Researchers continue to gather and analyze data related directly to COIVD-19 infections and deaths. Based on data collected since the beginning of the pandemic, researchers have identified certain health conditions common in people who have died from COVID-19. According to studies in the Journal of the American Medical Association and the New England Journal of Medicine, common pre-existing conditions associated with COIVD-19 include:

· Cardiovascular Disease

· Hypertension

· Diabetes

· Pulmonary Disease

A risk model developed by the Yale School of Medicine found that the more pre-existing conditions a person had, the greater their risk was of death from COIVD-19.

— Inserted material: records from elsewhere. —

(** The data left at each step is [data]; every step programs at least a byte. *)
Fixpoint flashWrite_loop (fuel : nat) s (writeAddr : Z) (data : list Z) : FlashError * state :=
  match fuel with
  | O => (flashOk, s)
  | S fuel =>
      match data with
      | [] => (flashOk, s)
      | _ =>
          let pageOffset := Z.land writeAddr (FLASH_PAGE_SIZE - 1) in
          let pageRemain := FLASH_PAGE_SIZE - pageOffset in
          let chunkLen := Z.to_nat (Z.min pageRemain (Z.of_nat (length data))) in
          let '(result, s) := flashProgramRaw s writeAddr (take chunkLen data) in
          if negb (bool_decide (result = flashOk)) then (result, s)
          else flashWrite_loop fuel s (u32 (writeAddr + Z.of_nat chunkLen)) (drop chunkLen data)
      end
  end.

Definition flashWrite s (address : Z) (data : list Z) : FlashError * state :=
  flashWrite_loop (length data) s address data.

(** ** The words of a command *)

Lemma cmd_word_spec cmd a hasAddr : uint 8 cmd →
  cmd_word cmd a hasAddr = cmd * 2 ^ 24 + (if hasAddr then a mod 2 ^ 24 else 0).
Proof.
  intros Hc. unfold uint in Hc. unfold cmd_word. rewrite (Z.shiftl_mul_pow2 cmd) by lia.
  rewrite (wrap_small 32) by (unfold uint; lia). destruct hasAddr; [|lia].
  change (seqZ 0 3) with [0; 1; 2]. cbn [foldl]. cbv zeta.
  change ((3 - 1 - 0) * 8) with 16. change ((3 - 1 - 1) * 8) with 8. change ((3 - 1 - 2) * 8) with 0.
  change ((3 - (1 + 0)) * 8) with 16. change ((3 - (1 + 1)) * 8) with 8. change ((3 - (1 + 2)) * 8) with 0.
  change 0xFF with (Z.ones 8). rewrite !Z.land_ones, !Z.shiftr_div_pow2 by lia.
  set (b2 := (a / 2 ^ 16) mod 2 ^ 8). set (b1 := (a / 2 ^ 8) mod 2 ^ 8). set (b0 := (a / 2 ^ 0) mod 2 ^ 8).
  assert (uint 8 b2 ∧ uint 8 b1 ∧ uint 8 b0) as (H2 & H1 & H0).
  { repeat split; apply Z.mod_pos_bound; lia. }
  unfold uint in *. rewrite !(wrap_small 32) by (unfold uint; rewrite Z.shiftl_mul_pow2 by lia; lia).
  rewrite Z.shiftl_0_r, <- !Z.lor_assoc.
  rewrite (lor_shiftl_add 8 b1 b0) by (done || lia).
  rewrite (lor_shiftl_add 16 b2) by (unfold uint; lia).
  replace (cmd * 2 ^ 24) with (Z.shiftl cmd 24) by (by rewrite Z.shiftl_mul_pow2).
  rewrite (lor_shiftl_add 24 cmd) by (unfold uint; lia). rewrite Z.shiftl_mul_pow2 by lia.
  f_equal. subst b2 b1 b0. rewrite Z.div_1_r. clear. Z.div_mod_to_equations. lia.
Qed.

Lemma sahb0_word_fields hasAddr n rw : 0 ≤ n ≤ 1024 →
  let w := Z.lor (clr (u32 (Z.lor (sahb0_word hasAddr n rw) SAHB0_TRIGGER)) SAHB0_BUSY) SAHB0_BUSY in
  sahb0_cmd_bytes w = 1 ∧ sahb0_addr_bytes w = (if hasAddr then 3 else 0) ∧ sahb0_data_len w = n ∧
  Z.testbit (clr (u32 (sahb0_word hasAddr n rw)) SAHB0_BUSY) 1 = false ∧
  Z.testbit (clr (u32 (Z.lor (sahb0_word hasAddr n rw) SAHB0_TRIGGER)) SAHB0_BUSY) 1 = true.
Proof.
  assert (forallb (λ n, forallb (λ ha, forallb (λ rw,
    let w := Z.lor (clr (u32 (Z.lor (sahb0_word ha n rw) SAHB0_TRIGGER)) SAHB0_BUSY) SAHB0_BUSY in
    (sahb0_cmd_bytes w =? 1) && (sahb0_addr_bytes w =? if ha then 3 else 0) && (sahb0_data_len w =? n) &&
    negb (Z.testbit (clr (u32 (sahb0_word ha n rw)) SAHB0_BUSY) 1) &&
    Z.testbit (clr (u32 (Z.lor (sahb0_word ha n rw) SAHB0_TRIGGER)) SAHB0_BUSY) 1)
      [true; false]) [true; false]) (seqZ 0 1025) = true) as Hall by (by vm_compute).
  intros Hn. rewrite forallb_forall in Hall. specialize (Hall n). 
  assert (In n (seqZ 0 1025)) as Hin by (apply list_elem_of_In, elem_of_seqZ; lia). specialize (Hall Hin).
  rewrite forallb_forall in Hall. specialize (Hall hasAddr ltac:(destruct hasAddr; simpl; tauto)).
  rewrite forallb_forall in Hall. specialize (Hall rw ltac:(destruct rw; simpl; tauto)). cbv zeta in *.
  rewrite !andb_true_iff, !Z.eqb_eq, negb_true_iff in Hall. tauto.
Qed.

Lemma cmd_addr_spec s : Z.testbit (sf_ctrl_0 s) 19 = false → uint 32 (sf_ctrl_if_sahb1 s) →
  sf_ctrl_cmd_addr s 1 3 = sf_ctrl_if_sahb1 s mod 2 ^ 24.
Proof.
  intros Hb Hu. unfold sf_ctrl_cmd_addr. cbv zeta. change SF_CTRL_0_32B_ADDR_EN with (BIT 19).
  rewrite tst_BIT, Hb by lia. change (seqZ 0 3) with [0; 1; 2]. cbn [foldl].
  assert (∀ i, 1 ≤ i ≤ 3 → sf_ctrl_cmd_stream s !% i = (sf_ctrl_if_sahb1 s / 2 ^ (8 * (3 - i))) mod 2 ^ 8) as Hst.
  { intros i Hi. unfold sf_ctrl_cmd_stream, stl_be_p. cbn [cpu_to_le rev app]. rewrite !Z.shiftr_shiftr by lia.
    assert (i = 1 ∨ i = 2 ∨ i = 3) as [->|[->| ->]] by lia; cbn; unfold wrap; rewrite ?Z.shiftr_div_pow2, ?Z.div_1_r by lia; done. }
  change (1 + 0 <? 8) with true. change (1 + 1 <? 8) with true. change (1 + 2 <? 8) with true. cbv iota.
  change (1 + 0) with 1. change (1 + 1) with 2. change (1 + 2) with 3. rewrite !Hst by lia.
  change (8 * (3 - 1)) with 16. change (8 * (3 - 2)) with 8. change (8 * (3 - 3)) with 0.
  set (x := sf_ctrl_if_sahb1 s) in *. set (b2 := (x / 2 ^ 16) mod 2 ^ 8). set (b1 := (x / 2 ^ 8) mod 2 ^ 8). set (b0 := (x / 2 ^ 0) mod 2 ^ 8).
  assert (uint 8 b2 ∧ uint 8 b1 ∧ uint 8 b0) as (H2 & H1 & H0).
  { repeat split; apply Z.mod_pos_bound; lia. }
  unfold uint in *. rewrite Z.shiftl_0_l. change (u32 0) with 0. rewrite Z.lor_0_l.
  rewrite (Z.shiftl_mul_pow2 b2), (wrap_small 32 (b2 * 2 ^ 8)) by (unfold uint; lia).
  rewrite <- (Z.shiftl_mul_pow2 b2), (lor_shiftl_add 8 b2 b1) by (unfold uint; lia).
  rewrite (Z.shiftl_mul_pow2 (b2 * 2 ^ 8 + b1)), (wrap_small 32) by (unfold uint; lia).
  rewrite <- Z.shiftl_mul_pow2, lor_shiftl_add by (unfold uint; lia).
  change 0x00FFFFFF with (Z.ones 24). rewrite Z.land_ones by lia.
  subst b2 b1 b0. rewrite Z.div_1_r. clear - Hu. Z.div_mod_to_equations. lia.
Qed.

(** ** What a command does *)

Lemma regWrite_ctrl_1 s v : regWrite s REG_SF_CTRL_1 v = s <| sf_ctrl_1 := u32 v |>.
Proof. reflexivity. Qed.
Lemma regWrite_sahb1 s v : regWrite s REG_SF_CTRL_IF_SAHB1 v = s <| sf_ctrl_if_sahb1 := u32 v |>.
Proof. reflexivity. Qed.
Lemma regWrite_sahb2 s v : regWrite s REG_SF_CTRL_IF_SAHB2 v = s <| sf_ctrl_if_sahb2 := u32 v |>.
Proof. reflexivity. Qed.

Lemma regWrite_sahb0 s v : Z.testbit (sf_ctrl_if_sahb0 s) 1 = false →
  regWrite s REG_SF_CTRL_IF_SAHB0 v =
    (let s1 := s <| sf_ctrl_if_sahb0 := clr (u32 v) SAHB0_BUSY |> in
     if Z.testbit (clr (u32 v) SAHB0_BUSY) 1
     then sf_ctrl_execute_cmd (s1 <| sf_ctrl_if_sahb0 := Z.lor (sf_ctrl_if_sahb0 s1) SAHB0_BUSY |>) else s1).
Proof.
  intros Ht. transitivity (let s1 := s <| sf_ctrl_if_sahb0 := clr (u32 v) SAHB0_BUSY |> in
    if negb (tst (sf_ctrl_if_sahb0 s) SAHB0_TRIGGER) && tst (clr (u32 v) SAHB0_BUSY) SAHB0_TRIGGER
    then sf_ctrl_execute_cmd (s1 <| sf_ctrl_if_sahb0 := Z.lor (sf_ctrl_if_sahb0 s1) SAHB0_BUSY |>) else s1); [reflexivity|].
  change SAHB0_TRIGGER with (BIT 1). rewrite !tst_BIT, Ht by lia. done.
Qed.

Definition set_up s (c1 w cmdw : Z) : state :=
  s <| sf_ctrl_1 := c1 |> <| sf_ctrl_if_sahb0 := w |> <| sf_ctrl_if_sahb1 := cmdw |> <| sf_ctrl_if_sahb2 := 0 |>
    <| reset_armed := false |>.

Definition finished s : state :=
  s <| sf_ctrl_if_sahb0 := clr (sf_ctrl_if_sahb0 s) (Z.lor SAHB0_BUSY SAHB0_TRIGGER) |>.

Lemma set_armed_same s : reset_armed s = false → s = s <| reset_armed := false |>.
Proof. intros <-. by destruct s. Qed.

(** The command reaches the chip once, with its address and length. *)
Lemma send_spec s cmd a ha n rw :
  idle s → Z.testbit (sf_ctrl_0 s) 19 = false → powered_down s = false → uint 8 cmd → cmd ≠ FLASH_CMD_RESET →
  0 ≤ n ≤ 1024 →
  ∃ c1 w cmdw, next_cmd (set_up s c1 w cmdw) = cmd ∧
  sfCtrlSendCmd s cmd a ha n rw =
    finished (sf_ctrl_switch (set_up s c1 w cmdw) cmd ha (if ha then a mod 2 ^ 24 else 0) n).
Proof.
  intros [_ Ht] Hb Hp Hc Hr Hn. unfold sfCtrlSendCmd. cbv zeta.
  rewrite regWrite_ctrl_1. set (c1 := u32 _). set (s1 := s <| sf_ctrl_1 := c1 |>).
  rewrite (regWrite_sahb0 s1) by exact Ht. cbv zeta. set (w0 := clr _ SAHB0_BUSY).
  assert (Z.testbit w0 1 = false) as Hw0.
  { subst w0. rewrite clr_spec, wrap_testbit by lia. unfold regRead. change (bl808_sf_ctrl_read s1 REG_SF_CTRL_IF_SAHB0 4) with (sf_ctrl_if_sahb0 s).
    by rewrite clr_spec, Ht by lia. }
  rewrite Hw0. rewrite regWrite_sahb1, regWrite_sahb2. set (cw := u32 (cmd_word cmd a ha)).
  set (s2 := s1 <| sf_ctrl_if_sahb0 := w0 |> <| sf_ctrl_if_sahb1 := cw |> <| sf_ctrl_if_sahb2 := u32 0 |>).
  destruct (sahb0_word_fields ha n rw Hn) as (Hcb & Hab & Hdl & Hnt & Htr).
  rewrite (regWrite_sahb0 s2) by exact Hw0. cbv zeta. rewrite Hnt. cbv iota.
  set (w1 := clr (u32 (sahb0_word ha n rw)) SAHB0_BUSY) in *.
  set (s3 := s2 <| sf_ctrl_if_sahb0 := w1 |>). rewrite (regWrite_sahb0 s3) by exact Hnt. cbv zeta. rewrite Htr.
  set (w2 := Z.lor (clr (u32 (Z.lor (sahb0_word ha n rw) SAHB0_TRIGGER)) SAHB0_BUSY) SAHB0_BUSY) in *.
  match goal with |- context [sf_ctrl_execute_cmd ?x] => set (s4 := x) end.
  assert (cw = cmd * 2 ^ 24 + (if ha then a mod 2 ^ 24 else 0)) as Hcw.
  { subst cw. rewrite cmd_word_spec by done. apply wrap_small. unfold uint in *.
    pose proof (Z.mod_pos_bound a (2 ^ 24)). destruct ha; lia. }
  pose proof (Z.mod_pos_bound a (2 ^ 24) ltac:(lia)) as Ha. unfold uint in Hc.
  assert (next_cmd s4 = cmd) as Hnc.
  { change (u8 (Z.shiftr cw 24) = cmd). rewrite Z.shiftr_div_pow2, Hcw by lia.
    replace ((cmd * 2 ^ 24 + (if ha then a mod 2 ^ 24 else 0)) / 2 ^ 24) with cmd.
    - by apply wrap_small.
    - symmetry. rewrite Z.add_comm, Z.div_add by lia. rewrite Z.div_small; [lia|]. destruct ha; lia. }
  exists c1, w2, cw. split; [exact Hnc|].
  unfold sf_ctrl_execute_cmd. cbv zeta. change (sf_ctrl_if_sahb0 s4) with w2. rewrite Hcb, Hab, Hdl.
  change (1 =? 0) with false. cbv iota. change (powered_down s4) with (powered_down s). rewrite Hp. cbn [andb].
  rewrite cmd_byte, Hnc. rewrite (proj2 (Z.eqb_neq cmd FLASH_CMD_RESET) Hr). cbn [negb]. rewrite andb_true_r.
  assert ((if reset_armed s4 then s4 <| reset_armed := false |> else s4) = set_up s c1 w2 cw) as ->.
  { change (reset_armed s4) with (reset_armed s). unfold set_up. destruct (reset_armed s) eqn:Hra; [done|].
    etrans; [exact (set_armed_same s4 Hra)|reflexivity]. }
  unfold finished. destruct ha; cbn [negb Z.eqb].
  - change (negb (3 =? 0)) with true. rewrite cmd_addr_spec; [|exact Hb|].
    2:{ change (uint 32 cw). rewrite Hcw. unfold uint. lia. }
    change (sf_ctrl_if_sahb1 s4) with cw. rewrite Hcw. replace ((cmd * 2 ^ 24 + a mod 2 ^ 24) mod 2 ^ 24) with (a mod 2 ^ 24); [done|].
    rewrite Z.add_comm, Z.mod_add by lia. by rewrite Z.mod_mod.
  - assert (sf_ctrl_cmd_addr s4 1 0 = 0) as ->; [|done].
    unfold sf_ctrl_cmd_addr. cbv zeta. change (seqZ 0 0) with (@nil Z). cbn [foldl]. by destruct (tst _ _).
Qed.
End hal.

(** ** The driver's steps *)

Section driver.
Context {B : Type} `{!BlockBackend B} `{DL : !DriveLaws (B := B)}.
Notation state := (BL808SfCtrlState B).
Implicit Types s : state.

(** The controller between two calls of the driver: the chip is awake and not
    busy. *)
Definition up s : Prop := sf_ready s ∧ powered_down s = false ∧ Z.testbit (sr1 s) 0 = false.

(** The contents of the flash, the latch and the buffer. *)
Definition sees s (f : mem) (w : bool) : Prop := up s ∧ flash s ≡ f ∧ wel s = w.

Lemma sent s cmd a ha n rw :
  up s → uint 8 cmd → cmd ≠ FLASH_CMD_RESET → 0 ≤ n ≤ 1024 →
  ∃ s1, sf_inv s1 ∧ flash s1 = flash s ∧ buf s1 = buf s ∧ sr1 s1 = sr1 s ∧ powered_down s1 = false ∧
    let s2 := sf_ctrl_switch s1 cmd ha (if ha then a mod 2 ^ 24 else 0) n in
    sfCtrlSendCmd s cmd a ha n rw = finished s2 ∧ sf_ready (finished s2).
Proof.
  intros ((Hi & [Hb Hnr] & Hid) & Hp & Hz) Hc Hr Hn.
  destruct (send_spec s cmd a ha n rw Hid Hb Hp Hc Hr Hn) as (c1 & w & cw & Hnc & Heq).
  set (s1 := set_up s c1 w cw) in *. assert (sf_inv s1) as Hi1.
  { by apply set_armed_inv, set_sahb2_inv, set_sahb1_inv, set_sahb0_inv, set_ctrl1_inv. }
  exists s1. split; [done|]. do 3 (split; [reflexivity|]). split; [exact Hp|]. cbv zeta. split; [exact Heq|].
  pose proof (Z.mod_pos_bound a (2 ^ 24) ltac:(lia)) as Ha.
  set (s2 := sf_ctrl_switch _ _ _ _ _). assert (same_ctrl s1 s2) as [H1 H2 H3 H4] by by apply switch_ctrl.
  split; [|split].
  - apply set_sahb0_inv, switch_inv; [done|destruct ha; unfold uint; lia|lia|done].
  - split; [exact (eq_trans (f_equal (λ x, Z.testbit x 19) H1) Hb)|].
    change (u8 (Z.shiftr (sf_ctrl_if_sahb1 s2) 24) ≠ FLASH_CMD_RESET). rewrite H3. by rewrite <- Hnc in Hr.
  - apply finished_idle.
Qed.

Lemma up_intro s : sf_ready s → powered_down s = false → Z.testbit (sr1 s) 0 = false → up s.
Proof. by split. Qed.

Lemma clr_bit0 x m : Z.testbit x 0 = false → Z.testbit (clr x m) 0 = false.
Proof. intros Hx. by rewrite clr_spec, Hx by lia. Qed.

Lemma sees_restore s f w : sees s f w → sees (sfCtrlRestoreXip s) f w.
Proof.
  intros (((Hi & Ht & Hid) & Hp & Hz) & Hf & Hw). unfold sfCtrlRestoreXip. rewrite regWrite_ctrl_1.
  split; [|done]. split; [|done]. split; [by apply set_ctrl1_inv|done].
Qed.

Lemma sees_wren s f w : sees s f w →
  (flashWriteEnable s).1 = flashOk ∧ sees (flashWriteEnable s).2 f true ∧ powered_down (flashWriteEnable s).2 = false.
Proof.
  intros (Hu & Hf & Hw). split; [done|]. unfold flashWriteEnable. cbn [fst snd].
  destruct (sent s FLASH_CMD_WREN 0 false 0 false Hu) as (s1 & Hi1 & Hf1 & Hb1 & Hs1 & Hp1 & Heq & Hr); [done|done|done|].
  rewrite Heq. set (s2 := finished _) in *.
  assert (sees s2 f true) as Hs2; [|split; [by apply sees_restore|exact Hp1]].
  destruct Hu as (_ & Hp & Hz). split; [apply up_intro; [done|exact Hp1|]|split].
  - change (Z.testbit (Z.lor (sr1 s1) SR1_WEL) 0 = false). by rewrite Z.lor_spec, Hs1, Hz.
  - change (flash s1 ≡ f). by rewrite Hf1.
  - change (Z.testbit (Z.lor (sr1 s1) SR1_WEL) 1 = true). rewrite Z.lor_spec. apply orb_true_r.
Qed.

The CDC associates the risk of death from COVID-19 with the risk of severe illness. People who get severely ill from COVID-19 are more likely to die from it. The CDC’s list of pre-existing health conditions that may raise severe illness risk includes over 25 conditions.

Examples include:

· Cancer

· Obesity

· Smoking

· Sickle Cell Disease

· Pregnancy

Social Determinants of Health

Other factors not related to age or health conditions have also shown to increase the risk of death from COVID-19 statistically. These factors are known as social determinants of health. Scientists believe these factors do not directly cause death from COVID-19. Instead, they may contribute to a greater spread of the disease within vulnerable groups of the population.

Social determinants of health that are related to an increased risk of severe illness and death from COVID-19 include:

· Race

· Ability to Work from Home

· Economic Status

· Education Status

· Access to Medical Care

· Distrust of the Healthcare System

Social determinants of health also contribute to a greater risk for illness and death from other diseases and medical conditions.